*DESCRIPTION OF THE TASK*
Retype, word for word, every line from the one holding "(** [dbScanFwdLink] *)" through the one holding "Definition set_udf (c" in the entries below, both included, and only those lines.
[DATA SHOWN]
(* ===== verification/DbEventInv.v ===== *)
(** * Event queues: the invariant of all interleavings

    Every step of {!DbEvent.ev_exec} keeps the counters of the queue right, uses no
    freed subscription or log, and loses no wake-up of the event task; what a
    subscriber is called back with follows what was posted for it. *)

From stdpp Require Import base numbers list option gmap.
From Stdlib Require Import ZArith Lia Bool.
From S2P Require Import Prelude DbEvent DbEventQueue.

(** ** The invariant *)

(** The two flags of a subscription, which posting and purging leave alone. *)
Definition user_of (st : ev_state) (s : nat) : option bool := user_sub <$> subs st !! s.
Definition cb_of (st : ev_state) (s : nat) : option bool := callBackInProgress <$> subs st !! s.

(** The subscriptions that are not being canceled. *)
Definition live (st : ev_state) : gset nat :=
  dom (filter (fun kp : nat * evSubscrip => user_sub kp.2 = true) (subs st)).

Definition task_logs (t : task_state) : list nat :=
  match t with Waiting => [] | Callback _ pfl => [log_addr pfl] end.

Definition task_ok (st : ev_state) : Prop :=
  match task st with
  | Waiting => pSuicideEvent st = None /\ forall s, cb_of st s <> Some true
  | Callback s _ =>
      (pSuicideEvent st = Some s \/ pSuicideEvent st = None /\ cb_of st s = Some true) /\
      (forall s', cb_of st s' = Some true -> s' = s /\ pSuicideEvent st = None)
  end.

Definition awake (st : ev_state) (l : list entry) : Prop :=
  l <> [] -> flowCtrlMode st = false -> task st = Waiting -> ppendsem st = true \/ posting st <> 0%nat.

(** [strict] runs add a subscription only while there is room for all others. *)
Record inv (strict : bool) (st : ev_state) (l : list entry) : Prop := mkInv {
  inv_core : core st l;
  inv_quota : quota st = EVENTENTRIES * Z.of_nat (size (subs st));
  inv_size : (size (subs st) <= 31)%nat;
  inv_cancel : forall s, user_of st s = Some false -> s ∉ evs l;
  inv_nodup : NoDup (log_ids l ++ task_logs (task st));
  inv_logs : forall a, a ∈ log_ids l ++ task_logs (task st) -> a ∈ logs st;
  inv_task : task_ok st;
  inv_awake : awake st l;
  inv_room : strict = true -> zlen l + Z.of_nat (size (live st)) <= 128 + Z.of_nat (distinct l) }.

Lemma user_some st s p : subs st !! s = Some p -> user_of st s = Some (user_sub p).
Proof. intros P. unfold user_of. by rewrite P. Qed.
Lemma cb_some st s p : subs st !! s = Some p -> cb_of st s = Some (callBackInProgress p).
Proof. intros P. unfold cb_of. by rewrite P. Qed.
(* ===== verification/RecGbl.v ===== *)
(** * What all record types share ([modules/database/src/ioc/db/recGbl.c], [dbLink.c])

    The fields of [dbCommon] that record processing uses, alarms, deadbands, simulation mode
    and time stamps.  Calls whose effect is outside of the record
    ([db_post_events], [dbScanFwdLink], [scanOnce], ...) are recorded in order in [trace]. *)

From stdpp Require Import base numbers list option strings.
From Stdlib Require Import ZArith Lia Bool Floats.
From S2P Require Import Prelude CStdlib FloatOrder.

Open Scope string_scope.
Open Scope list_scope.
Open Scope Z_scope.

(** ** Data *)

Definition NO_ALARM : Z := 0.
Definition MINOR_ALARM : Z := 1.
Definition MAJOR_ALARM : Z := 2.
Definition INVALID_ALARM : Z := 3.

Definition HIHI_ALARM : Z := 3.
Definition HIGH_ALARM : Z := 4.
Definition LOLO_ALARM : Z := 5.
Definition LOW_ALARM : Z := 6.
Definition CALC_ALARM : Z := 12.
Definition LINK_ALARM : Z := 14.
Definition SOFT_ALARM : Z := 15.
Definition UDF_ALARM : Z := 17.
Definition SIMM_ALARM : Z := 19.

Definition DBE_VALUE : Z := 1.
Definition DBE_LOG : Z := 2.
Definition DBE_ARCHIVE : Z := 2.
Definition DBE_ALARM : Z := 4.

(** [epicsTimeStamp] *)
Record epicsTimeStamp := mkTime { secPastEpoch : Z; nsec : Z }.

Inductive effect :=
| Post (field : string) (mask : Z)         (** [db_post_events] *)
| AlarmHook (prev_sevr prev_stat : Z)      (** [recGblAlarmHook], when there is one *)
| FwdLink                                  (** [dbScanFwdLink] *)
| NotifyCompletion                         (** [dbNotifyCompletion] *)
| ScanOnce
| ScanDelete
| ScanAdd (scan : Z)
| RequestDelayed (delay : float).          (** [callbackRequestDelayed] and the like *)

Record dbCommon := mkCommon {
  nsta : Z; nsev : Z; stat : Z; sevr : Z; acks : Z; ackt : bool;
  udf : bool; udfs : Z; pact : bool; putf : bool; rpro : bool; ppn : bool;
  scan : Z; tse : Z; time : epicsTimeStamp; trace : list effect }.

(** Assignments to the fields. *)
Definition set_new (c : dbCommon) (st se : Z) : dbCommon :=
  mkCommon st se (stat c) (sevr c) (acks c) (ackt c) (udf c) (udfs c) (pact c) (putf c) (rpro c) (ppn c)
    (scan c) (tse c) (time c) (trace c).
Definition set_current (c : dbCommon) (st se : Z) : dbCommon :=
  mkCommon (nsta c) (nsev c) st se (acks c) (ackt c) (udf c) (udfs c) (pact c) (putf c) (rpro c) (ppn c)
    (scan c) (tse c) (time c) (trace c).
Definition set_acks (c : dbCommon) (a : Z) : dbCommon :=
  mkCommon (nsta c) (nsev c) (stat c) (sevr c) a (ackt c) (udf c) (udfs c) (pact c) (putf c) (rpro c) (ppn c)
    (scan c) (tse c) (time c) (trace c).
Definition set_udf (c : dbCommon) (b : bool) : dbCommon :=
  mkCommon (nsta c) (nsev c) (stat c) (sevr c) (acks c) (ackt c) b (udfs c) (pact c) (putf c) (rpro c) (ppn c)
    (scan c) (tse c) (time c) (trace c).
Definition set_pact (c : dbCommon) (b : bool) : dbCommon :=
  mkCommon (nsta c) (nsev c) (stat c) (sevr c) (acks c) (ackt c) (udf c) (udfs c) b (putf c) (rpro c) (ppn c)
    (scan c) (tse c) (time c) (trace c).
Definition set_putf_rpro (c : dbCommon) (p r : bool) : dbCommon :=
  mkCommon (nsta c) (nsev c) (stat c) (sevr c) (acks c) (ackt c) (udf c) (udfs c) (pact c) p r (ppn c)
    (scan c) (tse c) (time c) (trace c).
Definition set_scan (c : dbCommon) (s : Z) : dbCommon :=
  mkCommon (nsta c) (nsev c) (stat c) (sevr c) (acks c) (ackt c) (udf c) (udfs c) (pact c) (putf c) (rpro c) (ppn c)
    s (tse c) (time c) (trace c).
Definition set_time (c : dbCommon) (e : Z) (t : epicsTimeStamp) : dbCommon :=
  mkCommon (nsta c) (nsev c) (stat c) (sevr c) (acks c) (ackt c) (udf c) (udfs c) (pact c) (putf c) (rpro c) (ppn c)
    (scan c) e t (trace c).
Definition emit (e : effect) (c : dbCommon) : dbCommon :=
  mkCommon (nsta c) (nsev c) (stat c) (sevr c) (acks c) (ackt c) (udf c) (udfs c) (pact c) (putf c) (rpro c) (ppn c)
    (scan c) (tse c) (time c) (trace c ++ [e]).

Definition db_post_events (field : string) (mask : Z) (c : dbCommon) : dbCommon := emit (Post field mask) c.

(** ** Alarms *)

Definition recGblResetAlarms (c : dbCommon) : Z * dbCommon :=
  let prev_stat := stat c in
  let prev_sevr := sevr c in
  let new_stat := nsta c in
  let new_sevr := if INVALID_ALARM <? nsev c then INVALID_ALARM else nsev c in
  let c := set_new (set_current c new_stat new_sevr) 0 0 in
  let stat_mask := 0 in
  let '(stat_mask, c) :=
    if negb (prev_sevr =? new_sevr) then (DBE_ALARM, db_post_events "SEVR" DBE_VALUE c) else (stat_mask, c) in
  let stat_mask := if negb (prev_stat =? new_stat) then Z.lor stat_mask DBE_VALUE else stat_mask in
  if negb (stat_mask =? 0) then
    let c := db_post_events "STAT" stat_mask c in
    let c := if negb (ackt c) || (acks c <=? new_sevr)
             then db_post_events "ACKS" DBE_VALUE (set_acks c new_sevr) else c in
    (DBE_ALARM, emit (AlarmHook prev_sevr prev_stat) c)
  else (0, c).

Definition recGblSetSevr (new_stat new_sevr : Z) (c : dbCommon) : bool * dbCommon :=
  if nsev c <? new_sevr then (true, set_new c new_stat new_sevr) else (false, c).

Inductive msMode := pvlOptNMS | pvlOptMS | pvlOptMSI | pvlOptMSS.

Definition recGblInheritSevr (mode : msMode) (c : dbCommon) (stat sevr : Z) : dbCommon :=
  match mode with
  | pvlOptNMS => c
  | pvlOptMSI => if sevr <? INVALID_ALARM then c else snd (recGblSetSevr LINK_ALARM sevr c)
  | pvlOptMS => snd (recGblSetSevr LINK_ALARM sevr c)
  | pvlOptMSS => snd (recGblSetSevr stat sevr c)
  end.

(** ** Input links

    What a link's [getValue] does when it is called: there is no link support; the link
    is a constant; it fails; it delivers a value and the alarm of the record it reads. *)
Inductive link A :=
| link_none
| link_constant
| link_error (status : Z)
| link_value (v : A) (mode : msMode) (stat sevr : Z).
Arguments link_none {A}.
Arguments link_constant {A}.
Arguments link_error {A}.
Arguments link_value {A}.

Definition dbLinkIsConstant {A} (l : link A) : bool :=
  match l with link_none | link_constant => true | _ => false end.

Definition S_db_noLSET : Z := 511 * 65536 + 21.

Definition dbTryGetLink {A} (l : link A) (buf : A) (c : dbCommon) : Z * A * dbCommon :=
  match l with
  | link_none => (S_db_noLSET, buf, c)
  | link_constant => (0, buf, c)
  | link_error st => (st, buf, c)
  | link_value v mode st se => (0, v, recGblInheritSevr mode c st se)
  end.

Definition dbGetLink {A} (l : link A) (buf : A) (c : dbCommon) : Z * A * dbCommon :=
  let '(status, buf, c) := dbTryGetLink l buf c in
  if status =? S_db_noLSET then (-1, buf, c)
  else if negb (status =? 0) then (status, buf, snd (recGblSetSevr LINK_ALARM INVALID_ALARM c))
  else (status, buf, c).

(** ** The end of processing *)

Definition recGblFwdLink (c : dbCommon) : dbCommon :=
  let c := emit FwdLink c in
  let c := if ppn c then emit NotifyCompletion c else c in
  let c := if rpro c then emit ScanOnce (set_putf_rpro c (putf c) false) else c in
  set_putf_rpro c false (rpro c).

(** What the clocks and the links [TSEL] and [SIOL] deliver. *)
Record time_env := mkTimeEnv {
  tsel_constant : bool;
  tsel_is_time : bool;
  tsel_time : option epicsTimeStamp;
  tsel_link : link Z;
  siol_time : option (option epicsTimeStamp);
  epicsTimeGetEvent : Z -> option epicsTimeStamp;
  epicsTimeGetCurrent : option epicsTimeStamp }.

Definition epicsTimeEventDeviceTime : Z := -2.

Definition stamp (c : dbCommon) (t : option epicsTimeStamp) : dbCommon :=
  match t with Some t => set_time c (tse c) t | None => c end.

Definition recGblGetTimeStampSimm (env : time_env) (simm : bool) (c : dbCommon) : dbCommon :=
  let rest c :=
    if negb (tse c =? epicsTimeEventDeviceTime) then stamp c (epicsTimeGetEvent env (tse c))
    else if simm then
      match siol_time env with
      | Some t => stamp c t
      | None => stamp c (epicsTimeGetCurrent env)
      end
    else c in
  if negb (tsel_constant env) then
    if tsel_is_time env then stamp c (tsel_time env)
    else
      let '(_, e, c) := dbGetLink (tsel_link env) (tse c) c in
      rest (set_time c e (time c))
  else rest c.

Definition recGblGetTimeStamp (env : time_env) (c : dbCommon) : dbCommon := recGblGetTimeStampSimm env false c.

(** ** Deadbands *)

Definition delta (old new : float) : float :=
  if finite new && finite old then
    let d := (old - new)%float in if (d <? 0)%float then (- d)%float else d
  else if negb (Bool.eqb (isnan new) (isnan old)) || negb (Bool.eqb (isinf new) (isinf old)) then epicsINF
  else if isinf new && negb (new =? old)%float then epicsINF
  else 0%float.
(** All links are read; the first error is returned. *)
Fixpoint fetch_links (links : list (link float)) (values : list float) (status : Z) (c : dbCommon) : Z * list float * dbCommon :=
  match links, values with
  | l :: links, v :: values =>
      let '(newStatus, v, c) := dbGetLink l v c in
      let '(status, values, c) := fetch_links links values (if status =? 0 then newStatus else status) c in
      (status, v :: values, c)
  | _, _ => (status, values, c)
  end.

Definition fetch_values (r : calcRecord) : Z * calcRecord :=
  let '(status, x, c) := fetch_links (cinp r) (ca r) 0 (calc_common r) in
  (status, set_args r c (cval r) x).

(** *** [checkAlarms] *)

Definition range_Lolo : Z := 1.
Definition range_Low : Z := 2.
Definition range_Normal : Z := 3.
Definition range_High : Z := 4.
Definition range_Hihi : Z := 5.
Definition range_stat : list Z := [SOFT_ALARM; LOLO_ALARM; LOW_ALARM; NO_ALARM; HIGH_ALARM; HIHI_ALARM].

Definition THRESHOLD : float := 0.6321%float.

Definition nSecPerSec : Z := 1000000000.

(** The difference of two valid [epicsTime]s, [epicsTime::operator -]. *)
Definition epicsTime_minus (left right : epicsTimeStamp) : float :=
  let nSecRes := nsec left - nsec right in
  let secRes := secPastEpoch left - secPastEpoch right in
  let '(secRes, nSecRes) :=
    if ULONG_MAX / 2 <? Z.abs secRes then
      (if secRes <? 0 then 1 + (ULONG_MAX + secRes) else - (1 + (ULONG_MAX - secRes)), - nSecRes)
    else (secRes, nSecRes) in
  (Z2F secRes + Z2F nSecRes / Z2F nSecPerSec)%float.

(** [-DBL_MAX] when the constructor of [epicsTime] throws for an invalid stamp. *)
Definition epicsTimeDiffInSeconds (left right : epicsTimeStamp) : float :=
  if (nsec left <? nSecPerSec) && (nsec right <? nSecPerSec) then epicsTime_minus left right
  else (- 0x1.fffffffffffffp1023)%float.

(** VAL against the limits: [alarmRange], [asev] and [alev]. *)
Definition alarm_range (r : calcRecord) : Z * Z * float :=
  let L := climits r in
  let v := cval r in
  let above asev alev := negb (asev =? 0) && ((alev <=? v)%float || (clalm r =? alev)%float && (alev - hyst L <=? v)%float) in
  let below asev alev := negb (asev =? 0) && ((v <=? alev)%float || (clalm r =? alev)%float && (v <=? alev + hyst L)%float) in
  if above (sv L Hihi) (lim L Hihi) then (range_Hihi, sv L Hihi, lim L Hihi)
  else if below (sv L Lolo) (lim L Lolo) then (range_Lolo, sv L Lolo, lim L Lolo)
  else if above (sv L High) (lim L High) then (range_High, sv L High, lim L High)
  else if below (sv L Low) (lim L Low) then (range_Low, sv L Low, lim L Low)
  else (range_Normal, NO_ALARM, v).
[/DATA SHOWN]
*ANSWER TO THE EXERCISE*
| FwdLink                                  (** [dbScanFwdLink] *)
| NotifyCompletion                         (** [dbNotifyCompletion] *)
| ScanOnce
| ScanDelete
| ScanAdd (scan : Z)
| RequestDelayed (delay : float).          (** [callbackRequestDelayed] and the like *)

Record dbCommon := mkCommon {
  nsta : Z; nsev : Z; stat : Z; sevr : Z; acks : Z; ackt : bool;
  udf : bool; udfs : Z; pact : bool; putf : bool; rpro : bool; ppn : bool;
  scan : Z; tse : Z; time : epicsTimeStamp; trace : list effect }.

(** Assignments to the fields. *)
Definition set_new (c : dbCommon) (st se : Z) : dbCommon :=
  mkCommon st se (stat c) (sevr c) (acks c) (ackt c) (udf c) (udfs c) (pact c) (putf c) (rpro c) (ppn c)
    (scan c) (tse c) (time c) (trace c).
Definition set_current (c : dbCommon) (st se : Z) : dbCommon :=
  mkCommon (nsta c) (nsev c) st se (acks c) (ackt c) (udf c) (udfs c) (pact c) (putf c) (rpro c) (ppn c)
    (scan c) (tse c) (time c) (trace c).
Definition set_acks (c : dbCommon) (a : Z) : dbCommon :=
  mkCommon (nsta c) (nsev c) (stat c) (sevr c) a (ackt c) (udf c) (udfs c) (pact c) (putf c) (rpro c) (ppn c)
    (scan c) (tse c) (time c) (trace c).
Definition set_udf (c : dbCommon) (b : bool) : dbCommon :=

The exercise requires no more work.